PROBLEM TO WORK ON:
Output exactly the lines from the one with "(s : string)." through the last line of the data below, both included, and nothing more.

Dataset excerpts:
■ ■ ■ ■

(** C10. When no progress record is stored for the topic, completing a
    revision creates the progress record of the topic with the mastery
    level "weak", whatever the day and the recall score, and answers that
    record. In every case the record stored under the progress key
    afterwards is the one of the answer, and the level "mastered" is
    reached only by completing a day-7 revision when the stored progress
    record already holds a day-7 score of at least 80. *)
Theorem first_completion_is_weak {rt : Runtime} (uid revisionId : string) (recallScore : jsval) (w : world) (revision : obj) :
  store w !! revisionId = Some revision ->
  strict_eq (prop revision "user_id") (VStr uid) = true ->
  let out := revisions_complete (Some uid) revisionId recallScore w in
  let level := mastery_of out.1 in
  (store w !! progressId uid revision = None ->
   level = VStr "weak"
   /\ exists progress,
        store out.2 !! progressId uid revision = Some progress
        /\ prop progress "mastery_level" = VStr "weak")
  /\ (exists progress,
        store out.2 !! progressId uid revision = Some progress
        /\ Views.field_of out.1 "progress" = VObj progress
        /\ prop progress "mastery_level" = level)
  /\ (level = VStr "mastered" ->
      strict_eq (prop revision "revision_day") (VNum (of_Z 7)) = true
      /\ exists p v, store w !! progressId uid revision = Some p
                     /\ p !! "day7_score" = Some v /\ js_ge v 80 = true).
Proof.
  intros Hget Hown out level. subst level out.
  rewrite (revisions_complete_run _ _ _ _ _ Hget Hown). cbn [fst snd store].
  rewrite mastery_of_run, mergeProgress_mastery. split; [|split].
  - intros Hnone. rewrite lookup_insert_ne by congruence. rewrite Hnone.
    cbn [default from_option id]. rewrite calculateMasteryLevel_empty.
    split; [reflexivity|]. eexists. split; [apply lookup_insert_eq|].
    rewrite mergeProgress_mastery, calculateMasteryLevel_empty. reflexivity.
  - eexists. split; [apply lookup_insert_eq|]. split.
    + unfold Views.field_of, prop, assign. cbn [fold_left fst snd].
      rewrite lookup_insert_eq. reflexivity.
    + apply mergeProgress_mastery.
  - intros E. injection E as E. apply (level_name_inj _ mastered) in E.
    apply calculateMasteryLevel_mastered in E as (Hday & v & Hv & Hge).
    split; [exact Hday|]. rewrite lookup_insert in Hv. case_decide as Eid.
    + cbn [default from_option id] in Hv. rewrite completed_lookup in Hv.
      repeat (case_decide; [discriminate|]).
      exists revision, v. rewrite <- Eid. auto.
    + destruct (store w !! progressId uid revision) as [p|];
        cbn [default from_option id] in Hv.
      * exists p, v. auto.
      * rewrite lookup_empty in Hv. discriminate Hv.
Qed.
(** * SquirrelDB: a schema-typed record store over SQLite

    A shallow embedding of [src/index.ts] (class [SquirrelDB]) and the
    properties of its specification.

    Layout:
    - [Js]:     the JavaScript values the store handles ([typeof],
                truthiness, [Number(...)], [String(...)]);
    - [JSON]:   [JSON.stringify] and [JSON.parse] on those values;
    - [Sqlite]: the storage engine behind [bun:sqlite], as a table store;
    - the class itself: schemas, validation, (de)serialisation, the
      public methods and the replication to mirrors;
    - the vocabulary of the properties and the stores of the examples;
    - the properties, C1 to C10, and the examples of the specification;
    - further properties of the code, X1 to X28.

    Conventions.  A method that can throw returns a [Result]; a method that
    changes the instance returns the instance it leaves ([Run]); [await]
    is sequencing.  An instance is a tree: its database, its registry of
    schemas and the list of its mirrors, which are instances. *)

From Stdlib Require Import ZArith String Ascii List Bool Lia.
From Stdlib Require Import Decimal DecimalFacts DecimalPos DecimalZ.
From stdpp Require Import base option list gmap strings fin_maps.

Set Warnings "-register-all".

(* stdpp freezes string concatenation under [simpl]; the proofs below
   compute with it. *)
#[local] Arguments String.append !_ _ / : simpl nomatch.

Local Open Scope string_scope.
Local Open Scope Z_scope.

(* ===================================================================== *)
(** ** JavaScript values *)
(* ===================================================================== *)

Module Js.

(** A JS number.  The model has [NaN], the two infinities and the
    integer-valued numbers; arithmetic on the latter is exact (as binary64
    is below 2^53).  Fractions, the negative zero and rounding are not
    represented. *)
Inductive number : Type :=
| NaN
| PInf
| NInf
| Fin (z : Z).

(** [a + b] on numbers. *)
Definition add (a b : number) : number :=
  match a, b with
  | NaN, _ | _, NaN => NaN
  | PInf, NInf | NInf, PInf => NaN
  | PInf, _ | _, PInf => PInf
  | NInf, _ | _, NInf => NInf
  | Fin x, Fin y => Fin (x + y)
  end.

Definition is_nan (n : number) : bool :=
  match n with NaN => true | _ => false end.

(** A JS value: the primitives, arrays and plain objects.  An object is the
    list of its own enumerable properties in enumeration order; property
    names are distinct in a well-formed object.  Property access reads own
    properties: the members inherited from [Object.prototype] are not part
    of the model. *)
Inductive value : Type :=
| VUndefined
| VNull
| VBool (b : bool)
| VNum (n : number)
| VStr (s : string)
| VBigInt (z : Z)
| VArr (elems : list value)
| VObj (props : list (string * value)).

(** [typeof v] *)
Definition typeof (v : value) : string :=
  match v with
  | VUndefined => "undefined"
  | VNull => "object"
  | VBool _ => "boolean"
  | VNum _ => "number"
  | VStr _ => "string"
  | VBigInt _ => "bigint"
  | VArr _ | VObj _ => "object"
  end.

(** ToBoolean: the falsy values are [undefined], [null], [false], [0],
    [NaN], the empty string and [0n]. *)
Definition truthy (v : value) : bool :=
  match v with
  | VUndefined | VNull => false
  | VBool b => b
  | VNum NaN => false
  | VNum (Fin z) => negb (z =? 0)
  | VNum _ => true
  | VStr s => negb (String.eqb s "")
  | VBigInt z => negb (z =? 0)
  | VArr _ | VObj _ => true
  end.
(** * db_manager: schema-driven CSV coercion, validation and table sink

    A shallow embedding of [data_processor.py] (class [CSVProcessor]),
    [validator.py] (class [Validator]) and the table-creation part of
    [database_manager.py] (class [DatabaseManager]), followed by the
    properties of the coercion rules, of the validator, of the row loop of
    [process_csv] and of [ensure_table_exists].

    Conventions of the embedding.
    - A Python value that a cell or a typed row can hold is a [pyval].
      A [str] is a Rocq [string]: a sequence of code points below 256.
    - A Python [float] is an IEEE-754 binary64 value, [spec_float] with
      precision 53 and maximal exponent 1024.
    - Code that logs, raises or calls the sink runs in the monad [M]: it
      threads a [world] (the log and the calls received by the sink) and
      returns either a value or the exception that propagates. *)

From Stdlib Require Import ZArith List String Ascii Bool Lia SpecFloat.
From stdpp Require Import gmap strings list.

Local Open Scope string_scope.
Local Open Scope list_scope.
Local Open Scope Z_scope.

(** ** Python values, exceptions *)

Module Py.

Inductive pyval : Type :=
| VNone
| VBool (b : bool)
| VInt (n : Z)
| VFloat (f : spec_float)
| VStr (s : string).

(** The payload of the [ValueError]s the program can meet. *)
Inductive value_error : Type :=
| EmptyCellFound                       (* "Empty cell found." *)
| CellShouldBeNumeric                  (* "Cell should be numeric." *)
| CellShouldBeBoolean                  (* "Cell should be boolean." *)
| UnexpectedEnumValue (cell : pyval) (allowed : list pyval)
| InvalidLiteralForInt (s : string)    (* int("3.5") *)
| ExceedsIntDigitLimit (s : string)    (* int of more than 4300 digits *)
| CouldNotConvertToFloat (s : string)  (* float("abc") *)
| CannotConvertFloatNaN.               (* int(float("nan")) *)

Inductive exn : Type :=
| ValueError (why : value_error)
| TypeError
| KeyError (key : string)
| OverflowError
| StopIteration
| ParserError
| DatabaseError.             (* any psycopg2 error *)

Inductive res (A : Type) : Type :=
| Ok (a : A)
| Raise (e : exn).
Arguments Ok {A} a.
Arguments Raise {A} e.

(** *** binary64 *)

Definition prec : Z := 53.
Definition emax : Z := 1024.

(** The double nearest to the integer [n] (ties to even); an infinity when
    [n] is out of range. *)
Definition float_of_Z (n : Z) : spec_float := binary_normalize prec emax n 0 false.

■ ■ ■ ■

RESPONSE TO THE TASK:
| VStr (s : string).

(** The payload of the [ValueError]s the program can meet. *)
Inductive value_error : Type :=
| EmptyCellFound                       (* "Empty cell found." *)
| CellShouldBeNumeric                  (* "Cell should be numeric." *)
| CellShouldBeBoolean                  (* "Cell should be boolean." *)
| UnexpectedEnumValue (cell : pyval) (allowed : list pyval)
| InvalidLiteralForInt (s : string)    (* int("3.5") *)
| ExceedsIntDigitLimit (s : string)    (* int of more than 4300 digits *)
| CouldNotConvertToFloat (s : string)  (* float("abc") *)
| CannotConvertFloatNaN.               (* int(float("nan")) *)

Inductive exn : Type :=
| ValueError (why : value_error)
| TypeError
| KeyError (key : string)
| OverflowError
| StopIteration
| ParserError
| DatabaseError.             (* any psycopg2 error *)

Inductive res (A : Type) : Type :=
| Ok (a : A)
| Raise (e : exn).
Arguments Ok {A} a.
Arguments Raise {A} e.

(** *** binary64 *)

Definition prec : Z := 53.
Definition emax : Z := 1024.

(** The double nearest to the integer [n] (ties to even); an infinity when
    [n] is out of range. *)
Definition float_of_Z (n : Z) : spec_float := binary_normalize prec emax n 0 false.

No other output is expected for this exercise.